И студент и военный тузили меня с горячностью. Один разил «теорией», другой — «жизненным опытом». Один требовал, чтобы я «прошелся» по немеркнущим страницам истории мировой литературы и взял оттуда «действительно прекрасное». «Этот студент — наверняка сам начинающий автор, — подумал я, глядя на его раскрасневшееся от возбуждения лицо; другой… да что там другой!» Заключение моих попутчиков было такое: «Ложь — враг искусства. Это общеизвестно. Вы в этом рассказе (не знаем, как в остальном) — друг лжи. Бойтесь, чтобы и это не стало общеизвестно!»

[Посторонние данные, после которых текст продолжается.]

(* ===== verification/Share.v ===== *)
(** * File sharing and locking ([share/share.c])

    The resident SHARE keeps a table of open files and a table of locked
    regions; the kernel calls it through int 2f before it opens, reads, writes
    or locks.  A stray access (an index outside a table, or a string read past
    its array) is [None].  A critical error ([int86 (0x24, ...)]) is recorded in
    the state: the model logs its AH, AL and DI. *)

From S2P Require Import Prelude.

(** ** Data *)

(** share/share.c:35-35 *)
Definition OPEN_READ_ONLY : Z := 0.
(** share/share.c:36-36 *)
Definition OPEN_WRITE_ONLY : Z := 1.
(** share/share.c:37-37 *)
Definition OPEN_READ_WRITE : Z := 2.
(** share/share.c:40-40 *)
Definition SHARE_COMPAT : Z := 0.
(** share/share.c:41-41 *)
Definition SHARE_DENY_ALL : Z := 1.
(** share/share.c:42-42 *)
Definition SHARE_DENY_WRITE : Z := 2.
(** share/share.c:43-43 *)
Definition SHARE_DENY_READ : Z := 3.
(** share/share.c:44-44 *)
Definition SHARE_DENY_NONE : Z := 4.

(** share/share.c:78-84 *)
Definition open_actions : list (list Z) :=
  [ [ 0; 1; 1; 1; 1 ];
    [ 2; 1; 1; 1; 1 ];
    [ 2; 1; 1; 1; 1 ];
    [ 2; 1; 1; 1; 1 ];
    [ 2; 1; 1; 1; 0 ] ].

(** share/share.c:86-92 *)
Record open_action_exception_t := Exc {
  x_first_sharemode : Z;
  x_first_openmode : Z;
  x_current_sharemode : Z;
  x_current_openmode : Z;
  x_action : Z }.

(** share/share.c:94-113 *)
Definition open_exceptions : list open_action_exception_t :=
  [ Exc 0 0 2 0 3;
    Exc 0 0 4 0 3;
    Exc 2 0 0 0 4;
    Exc 2 0 2 0 0;
    Exc 2 0 4 0 0;
    Exc 3 0 2 1 0;
    Exc 3 0 4 1 0;
    Exc 3 1 4 1 0;
    Exc 3 2 4 1 0;
    Exc 4 0 0 0 4;
    Exc 4 0 0 1 0;
    Exc 4 0 0 2 0;
    Exc 4 0 2 0 0;
    Exc 4 0 2 1 0;
    Exc 4 0 2 2 0;
    Exc 4 1 3 0 0;
    Exc 4 1 3 1 0;
    Exc 4 1 3 2 0 ].

(** share/share.c:116-123 *)
Record file_t := File {
  f_filename : list Z;
  f_psp : Z;
  f_openmode : Z;
  f_sharemode : Z;
  f_first_openmode : Z;
  f_first_sharemode : Z }.

(** share/share.c:126-132 *)
Record lock_t := Lock {
  l_used : Z;
  l_start : Z;
  l_end : Z;
  l_fileno : Z;
  l_psp : Z }.

(** The tables, and the critical errors raised so far, the latest first.
    share/share.c:136-141 *)
Record share := Sh {
  file_table : list file_t;
  lock_table : list lock_t;
  int24 : list (Z * Z * Z) }.

Definition with_filename n f :=
  File n (f_psp f) (f_openmode f) (f_sharemode f) (f_first_openmode f) (f_first_sharemode f).
Definition with_first sm om f :=
  File (f_filename f) (f_psp f) (f_openmode f) (f_sharemode f) om sm.
Definition with_used u l := Lock u (l_start l) (l_end l) (l_fileno l) (l_psp l).

Definition set_files t (st : share) := Sh t (lock_table st) (int24 st).
Definition set_locks t (st : share) := Sh (file_table st) t (int24 st).

(** The size of [file_t] and its [filename]. *)
Definition sizeof_file_t : Z := 134.
Definition sizeof_filename : nat := 128.

(** [memset (.., 0, ..)] on the tables; the allocations succeed.
    share/share.c:582-593 *)
Definition init (file_table_size_bytes lock_table_size : Z) : share :=
  Sh (replicate (Z.to_nat (file_table_size_bytes / sizeof_file_t))
        (File (replicate sizeof_filename 0) 0 0 0 0 0))
     (replicate (Z.to_nat lock_table_size) (Lock 0 0 0 0 0)) [].

(** ** Operations *)

(** share/share.c:294-302 *)
Definition remove_all_locks (fileno : Z) (st : share) : share :=
  set_locks (map (fun l => if l_fileno l =? fileno then with_used 0 l else l) (lock_table st)) st.

(** share/share.c:304-306 *)
Definition free_file_table_entry (fileno : Z) (st : share) : option share :=
  let* f := at_ (file_table st) fileno in
  let* n := set_at 0 0 (f_filename f) in
  let* t := set_at fileno (with_filename n f) (file_table st) in
  Some (set_files t st).

(** share/share.c:323-330 *)
Fixpoint fnmatches (fn1 fn2 : list Z) : option bool :=
  match fn1, fn2 with
  | c1 :: r1, c2 :: r2 =>
      if c1 =? 0 then Some (c1 =? c2)
      else if negb (c1 =? c2) then Some false else fnmatches r1 r2
  | _, _ => None
  end.

(** The register values of the critical error of [do_open_check] (DI 0x0d) and
    [access_check] (DI 0x0e).
    share/share.c:387-391 *)
Definition critical_regs (di : Z) (filename : list Z) : option (Z * Z * Z) :=
  let* c0 := at_ filename 0 in
  if c0 =? 0 then Some (0x0e, 0, di)
  else
    let* c1 := at_ filename 1 in
    Some (0x0e, (if c1 =? 58 then u8 (c0 - 65) else 0), di).

Definition raise_int24 (r : Z * Z * Z) (st : share) : share :=
  Sh (file_table st) (lock_table st) (r :: int24 st).

(** The action for an open with the current modes of a file first opened with
    the first modes: the exceptions, then the general table.
    share/share.c:349-366 *)
Definition open_action (first_sharemode first_openmode current_sharemode current_openmode : Z)
    : option Z :=
  let hit e :=
    (x_first_sharemode e =? first_sharemode) &&
    (x_current_sharemode e =? current_sharemode) &&
    (x_first_openmode e =? first_openmode) &&
    (x_current_openmode e =? current_openmode) in
  match List.find hit open_exceptions with
  | Some e => Some (x_action e)
  | None =>
      let* row := at_ open_actions first_sharemode in
      at_ row current_sharemode
  end.

(** The loop of [do_open_check] up to the first other entry in use for the same
    file.
    share/share.c:342-346 *)
Fixpoint find_open (i fileno : Z) (name : list Z) (l : list file_t) : option (option file_t) :=
  match l with
  | [] => Some None
  | p :: r =>
      if i =? fileno then find_open (i + 1) fileno name r
      else
        let* c := at_ (f_filename p) 0 in
        if c =? 0 then find_open (i + 1) fileno name r
        else
          let* eq := fnmatches (f_filename p) name in
          if negb eq then find_open (i + 1) fileno name r else Some (Some p)
  end.

(** share/share.c:332-400 *)
Definition do_open_check (fileno : Z) (st : share) : option (Z * share) :=
  let* fptr := at_ (file_table st) fileno in
  let current_sharemode := f_sharemode fptr in
  let current_openmode := f_openmode fptr in
  let* other := find_open 0 fileno (f_filename fptr) (file_table st) in
  match other with
  | None =>
      let* t := set_at fileno (with_first current_sharemode current_openmode fptr) (file_table st) in
      Some (fileno, set_files t st)
  | Some p =>
      let* t := set_at fileno (with_first (f_first_sharemode p) (f_first_openmode p) fptr)
                  (file_table st) in
      let st := set_files t st in
      let* action := open_action (f_first_sharemode p) (f_first_openmode p)
                       current_sharemode current_openmode in
      if action =? 1 then
        let* st := free_file_table_entry fileno st in
        Some (-5, st)
      else if action =? 2 then
        let* regs := critical_regs 0x0d (f_filename fptr) in
        let* st := free_file_table_entry fileno st in
        Some (-0x20, raise_int24 regs st)
      else Some (fileno, st)
  end.

(** The first entry whose name is empty.
    share/share.c:435-440 *)
Fixpoint find_free (i : Z) (l : list file_t) : option (option Z) :=
  match l with
  | [] => Some None
  | p :: r =>
      let* c := at_ (f_filename p) 0 in
      if c =? 0 then Some (Some i) else find_free (i + 1) r
  end.

(** The copy of the name into the entry, [old] being what the array holds.
    share/share.c:444-447 *)
Fixpoint copy_filename (old filename : list Z) : option (list Z) :=
  match old with
  | [] => Some []
  | _ :: old' =>
      match filename with
      | [] => None
      | c :: rest =>
          if c =? 0 then Some (c :: old')
          else let* n := copy_filename old' rest in Some (c :: n)
      end
  end.

(** share/share.c:408-454 *)
Definition open_check (filename : list Z) (psp openmode sharemode : Z) (st : share)
    : option (Z * share) :=
  let sharemode := Z.land sharemode 0x07 in
  let sharemode :=
    if (sharemode <? SHARE_COMPAT) || (SHARE_DENY_NONE <? sharemode) then SHARE_COMPAT else sharemode in
  let openmode := Z.land openmode 0x03 in
  let openmode :=
    if (openmode <? OPEN_READ_ONLY) || (OPEN_READ_WRITE <? openmode) then OPEN_READ_ONLY else openmode in
  let* slot := find_free 0 (file_table st) in
  match slot with
  | None => Some (-1, st)
  | Some fileno =>
      let* fptr := at_ (file_table st) fileno in
      let* name := copy_filename (f_filename fptr) filename in
      let* t := set_at fileno
        (File name psp openmode sharemode (f_first_openmode fptr) (f_first_sharemode fptr))
        (file_table st) in
      do_open_check fileno (set_files t st)
  end.

(** share/share.c:458-463 *)
Definition close_file (fileno : Z) (st : share) : option share :=
  free_file_table_entry fileno (remove_all_locks fileno st).

(** [endofs] and [len] once an overflowing region is cut at the largest offset.
    share/share.c:486-491 *)
Definition clip_region (ofs len : Z) : Z * Z :=
  let endofs := u32 (ofs + len) in
  if endofs <? ofs then (0xffffffff, 0xffffffff - ofs) else (endofs, len).

(** The loop of [access_check]: is there a lock in the way?
    share/share.c:495-501 *)
Fixpoint lock_conflict (psp : Z) (filename : list Z) (ofs endofs : Z) (files : list file_t)
    (l : list lock_t) : option bool :=
  match l with
  | [] => Some false
  | lptr :: r =>
      if negb (l_used lptr =? 0) && ((psp =? 0) || negb (l_psp lptr =? psp)) then
        let* f := at_ files (l_fileno lptr) in
        let* eq := fnmatches filename (f_filename f) in
        if eq && (((l_start lptr <=? ofs) && (ofs <? l_end lptr)) ||
                  ((l_start lptr <? endofs) && (endofs <=? l_end lptr)))
        then Some true
        else lock_conflict psp filename ofs endofs files r
      else lock_conflict psp filename ofs endofs files r
  end.

(** share/share.c:476-517 *)
Definition access_check (psp fileno ofs len : Z) (allowcriter : bool) (st : share)
    : option (Z * share) :=
  let* fptr := at_ (file_table st) fileno in
  let filename := f_filename fptr in
  let '(endofs, len) := clip_region ofs len in
  if len <? 1 then Some (0, st)
  else
    let* c := lock_conflict psp filename ofs endofs (file_table st) (lock_table st) in
    if c then
      if allowcriter then
        let* regs := critical_regs 0x0e filename in
        let* st := free_file_table_entry fileno st in
        Some (-0x21, raise_int24 regs st)
      else Some (-0x21, st)
    else Some (0, st).

(** The search of the unlock branch; the lock released is marked unused.
    share/share.c:546-556 *)
Fixpoint release_lock (psp fileno ofs endofs : Z) (l : list lock_t) : option (list lock_t) :=
  match l with
  | [] => None
  | lptr :: r =>
      if negb (l_used lptr =? 0) && (l_psp lptr =? psp) && (l_fileno lptr =? fileno) &&
         (l_start lptr =? ofs) && (l_end lptr =? endofs)
      then Some (with_used 0 lptr :: r)
      else (lptr ::.) <$> release_lock psp fileno ofs endofs r
  end.

(** The search for an unused entry of the lock branch.
    share/share.c:564-574 *)
Fixpoint take_lock (new : lock_t) (l : list lock_t) : option (list lock_t) :=
  match l with
  | [] => None
  | lptr :: r => if l_used lptr =? 0 then Some (new :: r) else (lptr ::.) <$> take_lock new r
  end.

(** share/share.c:524-577 *)
Definition lock_unlock (psp fileno ofs len : Z) (unlock : bool) (st : share) : option (Z * share) :=
  let '(endofs, len) := clip_region ofs len in
  if len <? 1 then Some (0, st)
  else if unlock then
    match release_lock psp fileno ofs endofs (lock_table st) with
    | Some t => Some (0, set_locks t st)
    | None => Some (-0x21, st)
    end
  else
    let* (rc, st) := access_check 0 fileno ofs len false st in
    if negb (rc =? 0) then Some (-0x21, st)
    else
      match take_lock (Lock 1 ofs (u32 (ofs + len)) fileno psp) (lock_table st) with
      | Some t => Some (0, set_locks t st)
      | None => Some (-0x24, st)
      end.

(** The multiplex handler: [None] inside the option means the call is passed to
    the next handler; otherwise the value of AX it returns.  [name] is the string
    at DS:SI.
    share/share.c:208-292 *)
Definition handler2f (ax bx cx dx si di es : Z) (name : list Z) (st : share)
    : option (option Z * share) :=
  let al := Z.land ax 0xff in
  if negb (Z.land (Z.shiftr ax 8) 0xff =? 0x10) then Some (None, st)
  else if al =? 0 then Some (Some (Z.lor ax 0xff), st)
  else if al =? 0xa0 then
    let* (r, st) := open_check name bx cx dx st in
    Some (Some (u16 r), st)
  else if al =? 0xa1 then
    let* st := close_file bx st in
    Some (Some ax, st)
  else if Z.land ax 0xfe =? 0xa2 then
    let* (r, st) := access_check bx cx (u32 (Z.shiftl si 16 + di)) (u32 (Z.shiftl es 16 + dx))
                      (negb (Z.land ax 1 =? 0)) st in
    Some (Some (u16 r), st)
  else if Z.land ax 0xfe =? 0xa4 then
    let* (r, st) := lock_unlock bx cx (Z.lor (Z.shiftl si 16) di) (Z.lor (Z.shiftl es 16) dx)
                      (negb (Z.land ax 1 =? 0)) st in
    Some (Some (u16 r), st)
  else Some (None, st).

— Вот, вот он, суд! «Друг лжи» — это я? Я, перевернувший тонны «словесной руды», чтобы для самого заветного выбрать самое прекрасное, самое выразительное, это я — «друг лжи»?
Но губы мои не шевельнулись. С них не слетело проклятия. Я не ответил. Я не снизошел. «Вы — невежества, вышедшие на оперативный простор», — всем своим видом сказал я моим спутникам. А внутри: «Доверился! — костил я себя. — Нашел судей! Ну что они могут тебе сказать? Этот, — я метнул взгляд в сторону Платова, — этот, в «младости» пописывавший стишонки? Он и сейчас их, наверное, пописывает… Смотри, улыбается еще, словно старого приятеля встретил… «Красивый, двадцатидвухлетний», гм! Этот? — я перекинул взгляд на студента, который все еще продолжал размахивать длинными передними конечностями. — Этот… — Студента я назвал ослом, военного из уважения к его званию несколько пощадил, но и ему досталось: если бы он услышал, обязательно схватился бы за лысину, на которой, по моему мнению, можно было бить кирпичи…»
Я костил себя, костил моих недавних судей. Но ни то, ни другое не давало успокоения.
А тут еще под самый нос придвинулись очки редактора. Откуда? Спроси у заблудившегося в тайге: почему почти каждая коряга кажется ему медведем? За очками — нос. Хорош этот нос! Расплылся по всему лицу… И уши — что за уши! — торчат над головой, громадные, почему-то в испарине, точь-в-точь промокшие лапти сушатся!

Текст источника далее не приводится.